So there's this guy on trial for murder. Murdaugh. Don't really care about it so much, but read an article about it today where he said he had been on opioids for 2 decades (illicitly) and had been taking as much as 2000mg of oxy per day. That's 3000mmes. I mean, tolerance is a thing and I guess this is technically possible but this quantity seems bananas to me even when looking at my hardcore drug addicts that grace the ED.
Does this seem plausible? Anyone in pain or more likely palliative see anything like this?
Yes, unfortunately, its plausible. When I first started fellowship, I inherited some patients on insane morphine equivalents like this. I didn't believe it was possible. I told this to one of my attendings, about a particular patient that was on similar doses to what you describe.
"He can't possibly be taking doses this high," I said. He suggested that I do an observed dose, i.e., witness the patient take a dose of his medicine in the clinic and observe him. "After all, you're an ER doc," he said. "We've never had a better person to be here if he doesn't have a tolerance for those meds," he said.
I watched him take the insane dose of meds and sat there in the room with him for 30 minutes getting caught up on some charting. He absorbed the "impossibly high" dose with no signs of opiate overdose whatsoever.

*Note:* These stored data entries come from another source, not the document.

Lemma grun_ok n evs g g' : gos_ok n g → grun evs g = Some g' → gos_ok n g' ∧ (steps_left g = length evs + steps_left g')%nat.
Proof.
  revert g. induction evs as [|ev evs IH]; intros g Hg; simpl; [by intros [= <-]|].
  destruct (gapply ev g) as [g1|] eqn:He; [|done]. simpl. intros Hr.
  destruct (IH g1) as [Hok Hst]; [by eapply gapply_ok|done|]. split; [done|].
  apply gapply_steps in He. lia.
Qed.

Lemma gos0_ok n : gos_ok n (gos0 n).
Proof.
  unfold gos_ok. simpl. split_and!; [done|by rewrite length_replicate|lia| |done|done].
  generalize (n + (n + 0))%nat. intros m. induction m; simpl; [done|]. rewrite filter_cons. by rewrite decide_False.
Qed.

Lemma steps_gos0 n : steps_left (gos0 n) = (8 * n + 2)%nat.
Proof.
  unfold steps_left. simpl. replace (n + (n + 0))%nat with (2 * n)%nat by lia.
  enough (∀ m, sum_list_with phase_steps (replicate m GServing) = (4 * m)%nat) as -> by lia.
  intros m. induction m; simpl in *; lia.
Qed.

Lemma gos_progress n g :
  gos_ok n g → GServing ∉ g_serve g → finished g = true ∨ ∃ ev, is_Some (gapply ev g).
Proof.
  intros (Hc & Hl & Hn & Hs & Hdone & Hdr) Hns.
  destruct (forallb is_done (g_serve g)) eqn:Hall.
  - unfold finished. rewrite Hall. destruct (g_stop g) eqn:Hst.
    + right. exists EWaited. simpl. rewrite Hst, Hall. by eexists.
    + right. exists EStop. simpl. rewrite Hst. destruct Hdr as [_ Hdr]. rewrite Hdr by done. by eexists.
    + left. destruct (g_drain g); [|done]. destruct Hdr as [Hdr _]. by destruct Hdr.
  - right. assert (g_drain g = true) as Hd.
    { apply Hdr. intros He. discriminate Hdone. by rewrite He. }
    assert (∃ k ph, g_serve g !! k = Some ph ∧ is_done ph = false) as (k & ph & Hk & Hph).
    { clear -Hall. induction (g_serve g) as [|x l IH]; simpl in *; [discriminate|]. destruct (is_done x) eqn:Hx.
      - destruct (IH Hall) as (k & ph & Hk & Hp). by exists (S k), ph.
      - by exists 0%nat, x. }
    destruct ph as [|e| |]; [|destruct (g_chan g) as [|e' es] eqn:Hch| |done].
    + exfalso. apply Hns. by eapply list_elem_of_lookup_2.
    + exists (ESend k). simpl. rewrite Hk, Hch. simpl. destruct (Nat.ltb_spec 0 (g_cap g)); [by eexists|].
      apply lookup_lt_Some in Hk. lia.
    + exists ECollect. simpl. rewrite Hd, Hch. by eexists.
    + exists (EDone k). simpl. rewrite Hk. by eexists.
Qed.

Lemma done_sent (l : list gphase) : forallb is_done l = true → length (filter (λ ph, sent ph = true) l) = length l.
Proof.
  induction l as [|x l IH]; simpl; [done|]. intros [Hx Hl]%andb_true_iff.
  rewrite filter_cons. destruct x; try done. simpl. f_equal. by apply IH.
Qed.

(** C36: The goroutines of an instance come to an end: whatever the order in which
    they run, once every [Serve] and [ServePacket] has returned some goroutine can
    take a step until all of them, the collector included, are gone, and a history
    has at most [8 * n + 2] steps for [n] servers. The collector then has all the
    results but the at most [n] the channel holds when it is told to stop. *)
Theorem goroutines_terminate n evs g :
  grun evs (gos0 n) = Some g →
  (length evs ≤ 8 * n + 2)%nat ∧
  (GServing ∉ g_serve g → finished g = true ∨ ∃ ev, is_Some (gapply ev g)) ∧
  (finished g = true →
     (length (g_logged g) + length (g_chan g) = 2 * n)%nat ∧ (length (g_chan g) ≤ n)%nat).
Proof.
  intros Hr. apply (grun_ok n) in Hr as [Hok Hst]; [|apply gos0_ok]. rewrite steps_gos0 in Hst.
  split; [lia|]. split; [by apply (gos_progress n)|].
  intros Hf. destruct Hok as (Hc & Hl & Hn & Hs & Hdone & Hdr). split; [|done].
  unfold finished in Hf. rewrite !andb_true_iff in Hf. destruct Hf as [[Hf _] _].
  rewrite <- Hs, done_sent by done. done.
Qed.

(** The loss is real: the collector may be told to stop while the last error is
    still in the channel, and that error is never logged. *)
Lemma last_error_lost e :
  ∃ evs g, grun evs (gos0 1) = Some g ∧ finished g = true ∧ g_chan g = [Some e] ∧ logs g = [].
Proof.
  exists [EReturn 0 None; ESend 0; EDone 0; ECollect; EReturn 1 (Some e); ESend 1; EDone 1; EWaited; EStop].
  by eexists.
Qed.

(** * The callbacks *)

Section callbacks.
Context {W Ctx Srv Sock Cb : Type} `{!Components W Ctx Srv Sock Cb}.
Implicit Types (p : Proc W Ctx Srv Sock Cb).

Lemma run_callbacks_app (l1 l2 : list Cb) (w : W) :
  run_callbacks (l1 ++ l2) w =
  let '(w1, e1) := run_callbacks l1 w in let '(w2, e2) := run_callbacks l2 w1 in (w2, e1 ++ e2).
Proof.
  revert w. induction l1 as [|fn l1 IH]; intros w; simpl; [by destruct (run_callbacks l2 w)|].
  destruct (call fn w) as [w1 [e|]]; rewrite IH; destruct (run_callbacks l1 w1) as [w2 e2];
    destruct (run_callbacks l2 w2); done.
Qed.

Definition shutdown_list (inst : Instance Ctx Srv Sock Cb) : list Cb :=
  h_OnShutdown (i_hooks inst) ++ h_OnFinalShutdown (i_hooks inst).

Lemma ShutdownCallbacks_run (inst : Instance Ctx Srv Sock Cb) w : ShutdownCallbacks inst w = run_callbacks (shutdown_list inst) w.
Proof. unfold ShutdownCallbacks, shutdown_list. by rewrite run_callbacks_app. Qed.

Lemma all_callbacks_run (insts : list (Instance Ctx Srv Sock Cb)) w :
  all_callbacks insts w = run_callbacks (insts ≫= shutdown_list) w.
Proof.
  revert w. induction insts as [|inst insts IH]; intros w; simpl; [done|].
  rewrite ShutdownCallbacks_run, run_callbacks_app. destruct (run_callbacks _ w) as [w1 e1]. by rewrite IH.
Qed.

(** The shutdown callbacks of every instance ever registered run in the order of
    the starts, once in the process; its exit code tells whether one failed. *)
Lemma executeShutdownCallbacks_spec p :
  let '(p', code) := executeShutdownCallbacks p in
  pr_once p' = true ∧ executeShutdownCallbacks p' = (p', 0) ∧
  if pr_once p then p' = p ∧ code = 0
  else
    let '(w, errs) := run_callbacks (omap (λ i, pr_heap p !! i) (pr_instances p) ≫= shutdown_list) (pr_world p) in
    pr_world p' = w ∧ code = match errs with [] => 0 | _ => 4 end.
Proof.
  unfold executeShutdownCallbacks, allShutdownCallbacks. destruct (pr_once p) eqn:Ho; [by rewrite Ho|].
  rewrite all_callbacks_run. by destruct (run_callbacks _ _).
Qed.
End callbacks.

(** * A small instance *)

Module Demo.

(** The world is the list of addresses in use, a server is its address, and so is
    its socket. *)
Definition listen (a : string) (w : list string) : outcome (list string * result string (option string)) :=
  if bool_decide (a ∈ w) then Ret (w, Err "address already in use"%string) else Ret (a :: w, Ok (Some a)).

#[export] Instance comps : Components (list string) (list string) string string unit := {
  GetConfig ctx := mkConfig [mkService "s" "demo" ((λ a, mkHost "tcp" a ["log"%string]) <$> ctx)];
  MakeServers ctx w := Ret (w, Ok ctx);
  Listen := listen;
  ListenPacket _ w := Ret (w, Ok None);
  Close k w := filter (λ a, a ≠ k) w;
  serve_ends _ _ _ := true;
  call _ w := (w, None);
}.

Definition used (w : list string) : gset string := list_to_set w.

I could tell you more stories about insane-megadoses I witnessed that year, but just take my word for it. It's very possible they're taking those doses if they gradually build up to it over years. Of course, diversion is also possible, but that's harder to determine unless you do an observed dose, document a negative drug test or call them in one day off the street, or tell them to bring their pills in immediately and count them, none of which is practical in the ED.
By the end of my fellowship year, I had almost no patients left in my fellow-clinic, because I tapered them all off high-dose opiates and they self discharged. All the other fellows were jealous.